## What you have to do
Find the line with "(emin <= e)%Z ->" in the entries below, then reproduce it and every line after it down to and including the line with "Hmz, mult_IZR, pow2_IZR by lia.", exactly.

Data extracted from a collection
(** A mantissa that needs no shift is not changed. *)
Theorem binary_round_aux_exact s m e :
  (0 <= m)%Z -> fexp (Zdigits2 m + e) = e ->
  rounded_to (IZR m * pow2 e) 0 s
    (binary_round_aux prec emax s m e loc_Exact).
Proof.
  intros Hm He.
  replace (IZR m * pow2 e) with (IZR m / IZR 1 * pow2 e) by (field; lra).
  apply binary_round_aux_rounded; [done | apply located_exact | lia |].
  intros mf ef [Hef Hn]. rewrite He in *.
  replace (e - e)%Z with 0%Z in Hn by lia.
  assert (mf * 2 ^ (ef - e) = m)%Z as <- by lia.
  rewrite mult_IZR, pow2_IZR by lia.
  replace ef with ((ef - e) + e)%Z at 1 by lia. rewrite pow2_plus.
  replace (_ - _) with 0 by (field; lra). rewrite Rabs_R0. lra.
Qed.

(** Outside the subnormal range half a unit in the last place is at
    most [2 ^ - prec] times the exact value. *)
Lemma ulp_small_R m e l N D :
  (0 <= m)%Z -> located N D (shr_record_of_loc m l) ->
  (e <= fexp (Zdigits2 m + e))%Z ->
  fexp (Zdigits2 m + e) = emin \/
  pow2 (fexp (Zdigits2 m + e)) / 2
  <= pow2 (- prec) * (IZR N / IZR D * pow2 e).
Proof.
  intros Hm HN He.
  destruct (ulp_small prec emax Hprec m e l N D Hm HN He) as [|Hu];
    [by left | right].
  assert (0 < D)%Z as HD by (destruct HN as (? & _ & ? & _); lia).
  apply IZR_le in Hu. rewrite !mult_IZR, !pow2_IZR in Hu by lia.
  apply IZR_lt in HD.
  set (e1 := fexp (Zdigits2 m + e)) in *.
  replace e1 with ((e1 - e) + e)%Z at 1 by lia. rewrite pow2_plus.
  pose proof (pow2_gt_0 e). pose proof (pow2_gt_0 (e1 - e)).
  pose proof (pow2_gt_0 (- prec)).
  assert (pow2 (prec - 1) * pow2 (- prec) = / 2) as Hp.
  { rewrite <- pow2_plus. replace (prec - 1 + - prec)%Z with (- 1)%Z by lia.
    unfold pow2. simpl. lra. }
  apply Rmult_le_reg_r with (IZR D * pow2 (prec - 1)).
  { pose proof (pow2_gt_0 (prec - 1)). nra. }
  replace (pow2 (- prec) * (IZR N / IZR D * pow2 e)
           * (IZR D * pow2 (prec - 1)))
    with (IZR N * pow2 e * (pow2 (prec - 1) * pow2 (- prec)))
    by (field; lra).
  rewrite Hp. pose proof (pow2_gt_0 (prec - 1)). nra.
Qed.

(** ** The standard model of an operation *)

(** The unit roundoff and the underflow threshold. *)
Definition unit_roundoff : R := pow2 (- prec).
Definition underflow : R := pow2 (emin - 1).

Lemma unit_roundoff_pos : 0 < unit_roundoff.
Proof. apply pow2_gt_0. Qed.

Lemma underflow_pos : 0 < underflow.
Proof. apply pow2_gt_0. Qed.

(** [r] is what an operation of exact result [X] returns: never NaN;
    when it is finite, a number of the format within a relative error
    of one unit roundoff of [X], up to [eta] in absolute value; when it
    is not, [X] is at the edge of the format or beyond. *)
Definition op_result (X eta : R) (r : spec_float) : Prop :=
  r <> S754_nan /\
  (SFfinite r = true ->
   valid_binary prec emax r = true /\
   Rabs (SF2R r - X) <= unit_roundoff * Rabs X + eta) /\
  (SFfinite r = false -> pow2 emax <= (1 + unit_roundoff) * Rabs X + eta).

Lemma rounded_to_result x err s r eta :
  0 <= x -> rounded_to x err s r -> err <= unit_roundoff * x + eta ->
  op_result (sign_R s * x) eta r.
Proof.
  intros Hx (v & Hv & Herr & Hr) Hle. unfold op_result.
  rewrite (Rabs_sign_R s x Hx).
  assert (v <= x + err) by (apply Rabs_le_between in Herr; lra).
  destruct Hr as [[-> Hov] | (Hf & Hval & HR)].
  - split; [done |]. split; [done |]. intros _. lra.
  - split; [by destruct r |]. split; [| by rewrite Hf].
    intros _. split; [done |]. rewrite HR.
    replace (sign_R s * v - sign_R s * x) with (sign_R s * (v - x)) by lra.
    rewrite Rabs_mult. replace (Rabs (sign_R s)) with 1; [lra |].
    destruct s; unfold sign_R, Rabs; destruct (Rcase_abs _); lra.
Qed.

Lemma op_result_exact r :
  SFfinite r = true -> valid_binary prec emax r = true ->
  op_result (SF2R r) 0 r.
Proof.
  intros Hf Hv. split; [by destruct r |]. split; [| by rewrite Hf].
  intros _. split; [done |]. rewrite Rminus_diag, Rabs_R0.
  pose proof unit_roundoff_pos. pose proof (Rabs_pos (SF2R r)). nra.
Qed.

Lemma op_result_weaken X eta eta' r :
  eta <= eta' -> op_result X eta r -> op_result X eta' r.
Proof.
  intros Hle (Hn & Hf & Hi). split; [done |]. split.
  - intros H. destruct (Hf H). split; [done | lra].
  - intros H. specialize (Hi H). lra.
Qed.

Lemma op_result_ext X Y eta r : X = Y -> op_result X eta r -> op_result Y eta r.
Proof. by intros ->. Qed.

(** *** Rounding a mantissa *)

Lemma binary_round_aux_model s m e l N D :
  (0 <= m)%Z -> located N D (shr_record_of_loc m l) ->
  (e <= fexp (Zdigits2 m + e))%Z ->
  op_result (sign_R s * (IZR N / IZR D * pow2 e)) underflow
    (binary_round_aux prec emax s m e l).
Proof.
  intros Hm HN He.
  assert (0 <= IZR N / IZR D * pow2 e) as Hx.
  { pose proof (located_nonneg _ _ _ HN) as HN0.
    assert (0 <= N)%Z by (apply HN0; by destruct l as [|[]]).
    assert (0 < D)%Z by (destruct HN as (? & _ & ? & _); lia).
    pose proof (pow2_gt_0 e). apply Rmult_le_pos; [| lra].
    apply Rmult_le_pos; [by apply IZR_le |].
    left. apply Rinv_0_lt_compat. by apply IZR_lt. }
  eapply rounded_to_result; [done | by apply binary_round_aux_error |].
  pose proof unit_roundoff_pos.
  destruct (ulp_small_R m e l N D Hm HN He) as [-> | Hu].
  - unfold underflow. rewrite pow2_pred. nra.
  - unfold unit_roundoff. pose proof underflow_pos. lra.
Qed.

(** [binary_round] loses nothing at the smallest exponent, so its
    error is relative. *)
Lemma binary_round_model s p e :
  (emin <= e)%Z ->
  op_result (sign_R s * (IZR (Zpos p) * pow2 e)) 0
    (binary_round prec emax s p e).
Proof.
  intros He. unfold binary_round.
  set (f := fexp (Z.pos (digits2_pos p) + e)).
  destruct (shl_align_spec p e f) as [Hez Hmz].
  destruct (shl_align p e f) as [mz ez]. simpl in Hez, Hmz.
  assert (Zdigits2 (Zpos mz) + ez = Zpos (digits2_pos p) + e)%Z as Hd.
  { rewrite Hmz, Zdigits2_shift by lia. simpl. lia. }
  assert (IZR (Zpos mz) * pow2 ez = IZR (Zpos p) * pow2 e) as HR.
  { rewrite Hmz, mult_IZR, pow2_IZR by lia.
    replace (pow2 e) with (pow2 ((e - Z.min e f) + ez)) by (f_equal; lia).
    rewrite pow2_plus. lra. }
  assert (0 <= IZR (Zpos p) * pow2 e) as Hx.
  { pose proof (pow2_gt_0 e). pose proof (IZR_lt 0 (Zpos p) ltac:(lia)). nra. }
  rewrite <- HR in *.
  destruct (Z_le_gt_dec f e) as [Hfe|Hfe].
  - eapply rounded_to_result; [done | | ].
    + apply binary_round_aux_exact; [lia |]. rewrite Hd. fold f. lia.
    + pose proof unit_roundoff_pos. nra.
  - eapply rounded_to_result; [done | |].
    + replace (IZR (Zpos mz) * pow2 ez)
        with (IZR (Zpos mz) / IZR 1 * pow2 ez) by (field; lra).
      apply binary_round_aux_error; [lia | apply located_exact |].
      rewrite Hd. fold f. lia.
    + rewrite Hd. fold f.
      destruct (ulp_small_R (Zpos mz) ez loc_Exact (Zpos mz) 1
                  ltac:(lia) (located_exact _)) as [Hmin | Hu].
      * rewrite Hd. fold f. lia.
      * rewrite Hd in Hmin. fold f in Hmin. lia.
      * rewrite Hd in Hu. fold f in Hu. unfold unit_roundoff.
        replace (IZR (Zpos mz) / 1 * pow2 ez)
          with (IZR (Zpos mz) * pow2 ez) in Hu by (field; lra). lra.
Qed.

## Result of the task
  (emin <= e)%Z ->
  op_result (sign_R s * (IZR (Zpos p) * pow2 e)) 0
    (binary_round prec emax s p e).
Proof.
  intros He. unfold binary_round.
  set (f := fexp (Z.pos (digits2_pos p) + e)).
  destruct (shl_align_spec p e f) as [Hez Hmz].
  destruct (shl_align p e f) as [mz ez]. simpl in Hez, Hmz.
  assert (Zdigits2 (Zpos mz) + ez = Zpos (digits2_pos p) + e)%Z as Hd.
  { rewrite Hmz, Zdigits2_shift by lia. simpl. lia. }
  assert (IZR (Zpos mz) * pow2 ez = IZR (Zpos p) * pow2 e) as HR.
  { rewrite Hmz, mult_IZR, pow2_IZR by lia.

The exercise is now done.